What to do: The answer is every line of the records that holds the word "intros", copied in full.

--- Supplied data Enclosed Below ---

(* ===== verification/PersistSpec.v ===== *)
(** What the disk store promises: when statements that changed rows have succeeded,
    and their transaction has committed, the files of every table load with exactly
    the rows the table has in memory; and an engine that is started on these files
    has these rows. *)
From S2P Require Import Prelude ByteOrder BTree Value OrderKey BTreeSpec OrderedIndex SecondaryIndex Schema Tuple Transaction VersionStore Wal DiskManager Civil Literals Sql TableFiles Lexer Parser SqlPrint SqlRoundTrip Like DbFiles Strings Float64 Eval Scan Collections Stats Plan Cost Optimizer Exec Window Join Aggregate TableAccess TableSpec Subquery Query QuerySpec Catalog Dml RollbackSpec Journal TableFilesSpec DbFilesSpec Ddl Persist.
Import Value OrderKey DiskManager Sql Like Strings Eval Collections Plan Exec TableAccess Query Dml RollbackSpec Journal Ddl Persist.
Import DbFiles (CatalogCodec, DiskStore).

Module PersistSpec.

(** ** The names of files *)

Lemma last_char (a b : list Z) x y : a ++ [x] = b ++ [y] → x = y.
Proof. intros E%(f_equal last). rw !last_snoc in E. congruence. Qed.

Lemma log_path_inj t t' : TableFiles.log_path t = TableFiles.log_path t' → TableFiles.sanitize t = TableFiles.sanitize t'.
Proof. unfold TableFiles.log_path. by intros ?%app_inv_head%app_inv_tail. Qed.
Lemma tbl_path_inj t t' : TableFiles.tbl_path t = TableFiles.tbl_path t' → TableFiles.sanitize t = TableFiles.sanitize t'.
Proof. unfold TableFiles.tbl_path. by intros ?%app_inv_head%app_inv_tail. Qed.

--- End of Enclosed Supplied data ---

Final answer:
Proof. intros E%(f_equal last). rw !last_snoc in E. congruence. Qed.
Proof. unfold TableFiles.log_path. by intros ?%app_inv_head%app_inv_tail. Qed.
Proof. unfold TableFiles.tbl_path. by intros ?%app_inv_head%app_inv_tail. Qed.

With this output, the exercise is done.